Palestinian students wearing face masks pick up textbooks at the start of the school year amid a school closures across the Gaza Strip in Gaza City on Sept. 17, 2020. (Photo: Mahmoud Ajjour/APA Images)
Palestinian students wearing face masks pick up textbooks at the start of the school year amid a school closures across the Gaza Strip in Gaza City on Sept. 17, 2020. (Photo: Mahmoud Ajjour/APA Images)

We reported in this newsletter last week that the West Bank’s start of the school year was short-lived, with dozens of schools getting shut down after just a few days. This week children are still being kept home and the government is mulling a wider level lockdown. As of now most businesses are still open. While Palestinians are encouraged to wear masks, just this week police were instructed to start enforcing masks or risk penalties. 

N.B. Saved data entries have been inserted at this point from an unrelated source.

(** [self.backup_data()] overwrites data.json with the whole store.  The
    write that fails is [IO.backup_data]. *)
Definition backup_data : M unit :=
  modify (fun s =>
    {| self_data := self_data s; data_json := Some (self_data s);
       log_txt := log_txt s; sent := sent s; stdout := stdout s |}).

(** [on_guild_join(guild)] *)
Definition on_guild_join (gid : Z) (name : string) (s : Client) : Client :=
  let s' :=
    match self_data s !! Py.str gid with
    | None => set_self_data (<[Py.str gid := GUILD_TEMPLATE]> (self_data s)) s
    | Some _ => s
    end in
  _log "New Guild" (Py.str gid ++ ", " ++ name) s'.

(** ** Command handlers *)

Definition set_whitelist_channel (m : Message) : M unit :=
  let channels := channel_mentions m in
  if negb (Nat.eqb (length channels) 1) || negb (regex_channel (content m))
  then raise InvalidCommand
  else
    match channels with
    | [] => raise IndexError
    | c :: _ =>
        update_guild (guild_id m) (set_whitelist_channel_field c) ;;
        reply (Text ("Successfully set whitelist channel to <#" ++ Py.str c
                     ++ ">") (Some true))
    end.

Definition set_whitelist_role (m : Message) : M unit :=
  let rs := role_mentions m in
  if negb (Nat.eqb (length rs) 1) || negb (regex_role (content m))
  then raise InvalidCommand
  else
    match rs with
    | [] => raise IndexError
    | r :: _ =>
        update_guild (guild_id m) (set_whitelist_role_field r) ;;
        reply (Text ("Successfully set whitelist role to <@&" ++ Py.str r
                     ++ ">") (Some true))
    end.

Definition set_blockchain (m : Message) : M unit :=
  let code := Py.suffix 3 (content m) in
  if bool_decide (code ∈ VALID_BLOCKCHAINS) then
    update_guild (guild_id m) (set_blockchain_field code) ;;
    reply (Text ("Successfully set blockchain to " ++ code) (Some true))
  else raise InvalidCommand.

Definition get_config (m : Message) : M unit :=
  g1 <- get_guild (guild_id m) ;;
  g2 <- get_guild (guild_id m) ;;
  g3 <- get_guild (guild_id m) ;;
  let replyStr :=
    "Whitelist Channel: <#" ++ Py.fmt_opt_int (whitelist_channel g1) ++ ">"
    ++ Py.nl ++ "Whitelist Role: <@&" ++ Py.fmt_opt_int (whitelist_role g2)
    ++ ">" ++ Py.nl ++ "Blockchain: " ++ Py.fmt_opt_str (blockchain g3) in
  reply (Embed ("Config for " ++ guild_name m) replyStr [] (Some true)).

Definition csv_row (t : string * string) : string :=
  fst t ++ "," ++ snd t ++ Py.nl.

(** The csv file is written, attached to the reply and removed; of it the
    client keeps the reply. *)
Definition get_data (m : Message) : M unit :=
  let file_name := Py.str (guild_id m) ++ ".csv" in
  g <- get_guild (guild_id m) ;;
  let csv := "userId, walletAddress" ++ Py.nl
             ++ String.concat "" (map csv_row (data g)) in
  reply (File "Data for server is attached." file_name csv).

Definition clear_data (m : Message) : M unit :=
  put_guild (guild_id m) GUILD_TEMPLATE ;;
  reply (Text "Server's data and config has been cleared." None).

Definition help_admin_desc : string :=
    "Whitelist Manager is a bot designed to assist you in" ++
    " gathering wallet addresses for NFT drops." ++ Py.nl ++
    "After configuring the discord bot, users who are" ++
    " 'whitelisted' will be able to record their crypto" ++
    " addresses which you can then download as a CSV." ++ Py.nl ++
    "Note, the `config` must be filled out before the bot will" ++
    " work.".
(** * Promo Video AI: the video generation orchestrator

    A shallow embedding of [services/geminiService.ts] ([fileToBase64],
    [generateVideo]) and of the submit handler of [App.tsx]
    ([handleSubmit]), with the properties of the orchestration pipeline
    encode -> submit -> poll -> validate -> download -> expose; and of the
    rest of the component: the other handlers, the panels of
    [renderContent], and the two effects (loading messages, image preview).

    The browser and the generation service are an environment [Env] of
    oracles; every call into the environment is recorded in a trace of
    [Event]s, so that "how often" and "in which order" are statements about
    lists. *)

From Stdlib Require Import String Ascii NArith ZArith Bool List Lia.
Import ListNotations.

Set Implicit Arguments.

(** ** JavaScript strings

    A JS string is a sequence of UTF-16 code units. *)

Definition jsstring := list N.

(** A string literal of the source (all of them are ASCII). *)
Definition lit (s : string) : jsstring :=
  map N_of_ascii (list_ascii_of_string s).

(** ECMAScript [WhiteSpace] and [LineTerminator] code points, the ones
    [String.prototype.trim] strips. *)
Definition isWhiteSpace (c : N) : bool :=
  ((c =? 0x09) || (c =? 0x0B) || (c =? 0x0C) || (c =? 0x20) || (c =? 0xA0)
   || (c =? 0xFEFF) || (c =? 0x1680) || ((0x2000 <=? c) && (c <=? 0x200A))
   || (c =? 0x202F) || (c =? 0x205F) || (c =? 0x3000))%N.

Definition isLineTerminator (c : N) : bool :=
  ((c =? 0x0A) || (c =? 0x0D) || (c =? 0x2028) || (c =? 0x2029))%N.

Definition isTrimmed (c : N) : bool := isWhiteSpace c || isLineTerminator c.

Fixpoint trimStart (s : jsstring) : jsstring :=
  match s with
  | [] => []
  | c :: s' => if isTrimmed c then trimStart s' else s
  end.

Definition trimEnd (s : jsstring) : jsstring := rev (trimStart (rev s)).

(** [s.trim()] *)
Definition trim (s : jsstring) : jsstring := trimEnd (trimStart s).

(** [s.split(sep)] for a separator of one code unit. *)
Fixpoint split (sep : N) (s : jsstring) : list jsstring :=
  match s with
  | [] => [[]]
  | c :: s' =>
      if (c =? sep)%N then [] :: split sep s'
      else match split sep s' with
           | [] => [[c]]
           | w :: ws => (c :: w) :: ws
           end
  end.
(** The invariant of the mesh manager's peer map. *)
Definition meshSound (st : Mesh.State) : Prop :=
  keyed Mesh.id (Mesh.peers st) /\ allFresh (Mesh.peers st).

(** Calls that start a negotiation. *)
Definition meshNegotiates (e : Mesh.Effect) : bool :=
  match e with
  | Mesh.NewPeerConnection _ | Mesh.CreateDataChannel _ | Mesh.CreateOffer _
  | Mesh.CreateAnswer _ | Mesh.WsSend _ => true
  | _ => false
  end.

Definition localNegotiates (e : Local.Effect) : bool :=
  match e with
  | Local.NewPeerConnection _ | Local.CreateDataChannel _ | Local.CreateOffer _
  | Local.CreateAnswer _ | Local.PostMessage _ => true
  | _ => false
  end.

(** C5 as stated, for the mesh manager: the record of a connection that
    failed is gone from the map. *)
Definition mesh_failure_removes_record : Prop :=
  forall st pid p,
    JsMap.get (Mesh.peers st) pid = Some p ->
    JsMap.get (Mesh.peers (fst (Mesh.onconnectionstatechange st (Mesh.obj p) CsFailed))) pid
      = None.

(** C6 as stated: removing the record of a peer clears its queue. *)
Definition removal_clears_queue : Prop :=
  forall st pid p,
    JsMap.get (Mesh.peers st) pid = Some p ->
    Mesh.pendingCandidates (fst (Mesh.removePeer st pid)) !! pid = None.

(** A manager connected to "a" over an open channel. *)
Definition connectedToAnn : Mesh.State :=
  Mesh.mkState "me" "Me" "R" (Some Mesh.OPEN)
    [("a", Mesh.mkPeer "a" "Ann" (mkPc (Some "offer") (Some "answer") []) (Some ChOpen) true 0)]
    ∅ 1.

Definition localConnectedToAnn : Local.State :=
  Local.mkState "me" "Me" "R"
    [("a", Local.mkPeer "a" "Ann" (mkPc (Some "offer") (Some "answer") []) (Some ChOpen) true 0)]
    1.

(** The peer a broadcast signal comes from. *)
Definition senderOf (s : Local.SignalType) : string :=
  match s with
  | Local.Announce pid _ => pid
  | Local.Offer from _ _ _ => from
  | Local.Answer from _ _ _ => from
  | Local.IceCandidate from _ _ => from
  | Local.Leave pid => pid
  end.

(** An announce or leave carrying the manager's own id, or an offer, answer
    or candidate addressed to another peer. *)
Definition notForMe (me : string) (s : Local.SignalType) : bool :=
  match s with
  | Local.Announce pid _ => String.eqb pid me
  | Local.Leave pid => String.eqb pid me
  | Local.Offer _ _ to _ => negb (String.eqb to me)
  | Local.Answer _ _ to _ => negb (String.eqb to me)
  | Local.IceCandidate _ to _ => negb (String.eqb to me)
  end.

The highest single day of new cases came Tuesday when 1,118 tested positive in the West Bank, East Jerusalem, and the Gaza Strip. The World Health Organization said in its latest situation report, “the total number of COVID-19 cases has risen by 30% or 13,407, an average of 788 cases per day” in the West Bank. 

In Gaza the overall numbers are lower, but the rate of infection is higher. Cases rose by “83% or 1,820, an average of 109 cases per day,” reported the WHO. To slow the spread, this week Gaza has continued banning movement between governments and ordering overnight curfews from 10 p.m. to 7 a.m.

In the Jordan Valley, Palestinians caught between land confiscations and the pandemic 

This week our correspondent Yumna Patel visited a remote corner of the Jordan Valley and spoke with Palestinians who live in unrecognized villages, facing the pandemic without access to running water, electricity or municipal sewage. 

“The coronavirus pandemic is everywhere in the world but in the Palestinian areas, specifically in the Jordan Valley we have two pandemics: the pandemic of the [Israeli] occupation and then the coronavirus,” Motaz Bisharat, a Palestinian activist based in the northern Jordan Valley told Patel.”